__WHAT IS REQUIRED__.
Please count the lines in these records that contain "VString" and give only that count.
---- DATASET
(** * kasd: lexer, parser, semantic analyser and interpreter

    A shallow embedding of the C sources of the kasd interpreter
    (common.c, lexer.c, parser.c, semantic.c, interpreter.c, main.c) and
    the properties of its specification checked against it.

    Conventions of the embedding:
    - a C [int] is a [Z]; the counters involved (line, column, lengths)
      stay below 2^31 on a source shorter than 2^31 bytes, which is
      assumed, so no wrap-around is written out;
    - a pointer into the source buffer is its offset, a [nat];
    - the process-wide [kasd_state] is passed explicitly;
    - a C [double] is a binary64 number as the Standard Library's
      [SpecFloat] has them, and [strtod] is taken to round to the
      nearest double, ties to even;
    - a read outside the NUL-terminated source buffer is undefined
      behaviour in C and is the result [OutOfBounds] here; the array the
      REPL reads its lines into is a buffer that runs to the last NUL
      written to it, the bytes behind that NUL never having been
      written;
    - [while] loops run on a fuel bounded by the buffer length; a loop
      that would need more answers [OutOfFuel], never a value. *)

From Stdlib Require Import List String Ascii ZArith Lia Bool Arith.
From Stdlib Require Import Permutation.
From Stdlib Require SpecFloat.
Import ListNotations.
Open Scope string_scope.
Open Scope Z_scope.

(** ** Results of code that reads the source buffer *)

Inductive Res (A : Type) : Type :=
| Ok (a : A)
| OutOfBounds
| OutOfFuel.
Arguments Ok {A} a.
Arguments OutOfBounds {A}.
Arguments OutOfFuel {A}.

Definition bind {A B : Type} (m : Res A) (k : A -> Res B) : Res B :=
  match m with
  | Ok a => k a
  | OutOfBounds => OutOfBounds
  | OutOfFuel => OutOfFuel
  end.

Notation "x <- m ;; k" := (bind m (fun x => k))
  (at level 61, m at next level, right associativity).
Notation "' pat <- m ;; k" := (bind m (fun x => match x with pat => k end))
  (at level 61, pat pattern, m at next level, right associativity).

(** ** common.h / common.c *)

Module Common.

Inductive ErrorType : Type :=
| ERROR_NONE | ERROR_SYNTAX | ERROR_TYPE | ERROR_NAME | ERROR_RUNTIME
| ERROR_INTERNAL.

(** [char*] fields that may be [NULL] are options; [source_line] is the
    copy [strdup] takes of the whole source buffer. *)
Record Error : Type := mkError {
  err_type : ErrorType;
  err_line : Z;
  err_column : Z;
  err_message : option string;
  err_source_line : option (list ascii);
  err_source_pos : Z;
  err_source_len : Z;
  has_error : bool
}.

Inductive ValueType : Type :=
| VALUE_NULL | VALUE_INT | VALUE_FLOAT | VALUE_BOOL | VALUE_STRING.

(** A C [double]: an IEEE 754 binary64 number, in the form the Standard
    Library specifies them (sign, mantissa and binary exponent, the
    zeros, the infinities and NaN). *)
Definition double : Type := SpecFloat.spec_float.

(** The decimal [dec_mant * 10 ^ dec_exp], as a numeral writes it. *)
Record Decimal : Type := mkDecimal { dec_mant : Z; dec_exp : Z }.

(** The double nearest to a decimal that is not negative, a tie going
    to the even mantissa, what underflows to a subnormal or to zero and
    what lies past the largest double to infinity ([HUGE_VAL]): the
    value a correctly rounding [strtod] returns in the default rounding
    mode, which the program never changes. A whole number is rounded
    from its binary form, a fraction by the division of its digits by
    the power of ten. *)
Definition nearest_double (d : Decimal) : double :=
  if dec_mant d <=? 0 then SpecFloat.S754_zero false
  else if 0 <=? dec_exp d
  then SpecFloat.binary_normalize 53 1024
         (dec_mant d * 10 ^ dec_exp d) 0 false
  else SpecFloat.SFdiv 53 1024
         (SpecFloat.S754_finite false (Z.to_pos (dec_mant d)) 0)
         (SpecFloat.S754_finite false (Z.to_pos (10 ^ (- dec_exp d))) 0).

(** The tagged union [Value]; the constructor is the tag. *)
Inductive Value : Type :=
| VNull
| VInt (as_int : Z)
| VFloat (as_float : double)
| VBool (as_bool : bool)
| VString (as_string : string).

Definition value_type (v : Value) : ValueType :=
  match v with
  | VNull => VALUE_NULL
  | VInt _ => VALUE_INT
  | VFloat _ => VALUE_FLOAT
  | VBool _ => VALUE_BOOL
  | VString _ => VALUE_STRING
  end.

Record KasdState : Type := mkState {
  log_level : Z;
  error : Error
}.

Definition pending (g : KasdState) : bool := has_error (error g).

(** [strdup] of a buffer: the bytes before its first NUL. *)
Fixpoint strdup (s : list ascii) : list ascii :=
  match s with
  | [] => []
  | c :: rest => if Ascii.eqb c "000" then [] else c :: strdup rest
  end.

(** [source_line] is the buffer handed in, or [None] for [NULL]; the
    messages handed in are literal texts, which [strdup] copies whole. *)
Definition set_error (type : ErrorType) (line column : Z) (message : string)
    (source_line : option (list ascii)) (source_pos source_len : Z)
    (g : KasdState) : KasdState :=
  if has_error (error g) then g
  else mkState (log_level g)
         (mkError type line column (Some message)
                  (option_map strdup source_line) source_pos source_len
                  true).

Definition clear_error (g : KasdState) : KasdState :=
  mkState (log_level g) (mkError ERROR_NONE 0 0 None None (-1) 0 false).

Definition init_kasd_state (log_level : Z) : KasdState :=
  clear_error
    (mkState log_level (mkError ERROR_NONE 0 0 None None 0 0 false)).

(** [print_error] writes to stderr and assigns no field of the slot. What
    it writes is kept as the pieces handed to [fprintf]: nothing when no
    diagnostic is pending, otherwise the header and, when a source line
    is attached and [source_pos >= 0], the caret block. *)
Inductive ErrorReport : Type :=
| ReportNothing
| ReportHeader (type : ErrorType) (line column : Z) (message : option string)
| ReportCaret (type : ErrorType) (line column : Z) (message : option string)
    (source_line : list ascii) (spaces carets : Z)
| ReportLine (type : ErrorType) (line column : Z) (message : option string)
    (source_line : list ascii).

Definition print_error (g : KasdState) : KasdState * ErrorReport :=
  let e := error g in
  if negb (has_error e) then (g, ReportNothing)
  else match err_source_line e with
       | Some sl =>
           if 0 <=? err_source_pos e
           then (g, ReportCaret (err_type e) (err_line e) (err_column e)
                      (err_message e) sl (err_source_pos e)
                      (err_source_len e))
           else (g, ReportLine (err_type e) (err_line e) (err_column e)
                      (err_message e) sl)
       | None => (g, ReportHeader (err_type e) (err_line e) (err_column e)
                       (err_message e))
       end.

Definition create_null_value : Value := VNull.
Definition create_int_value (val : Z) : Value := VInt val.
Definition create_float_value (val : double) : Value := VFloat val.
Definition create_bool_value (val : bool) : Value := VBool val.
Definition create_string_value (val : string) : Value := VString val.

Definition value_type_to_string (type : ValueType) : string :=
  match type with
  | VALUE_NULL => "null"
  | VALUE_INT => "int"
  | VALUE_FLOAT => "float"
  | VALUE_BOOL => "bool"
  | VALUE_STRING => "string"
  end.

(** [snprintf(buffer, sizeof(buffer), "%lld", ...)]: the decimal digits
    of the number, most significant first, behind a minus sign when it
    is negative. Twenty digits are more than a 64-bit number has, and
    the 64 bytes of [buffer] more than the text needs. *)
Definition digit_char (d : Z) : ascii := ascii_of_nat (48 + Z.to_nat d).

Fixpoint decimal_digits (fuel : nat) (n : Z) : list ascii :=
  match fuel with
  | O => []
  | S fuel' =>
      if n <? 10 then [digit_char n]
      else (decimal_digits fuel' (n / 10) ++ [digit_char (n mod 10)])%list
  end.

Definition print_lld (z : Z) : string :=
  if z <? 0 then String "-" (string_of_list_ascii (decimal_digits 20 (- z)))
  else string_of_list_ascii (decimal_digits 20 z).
--------
__RESPONSE FOR THIS EXERCISE__.
3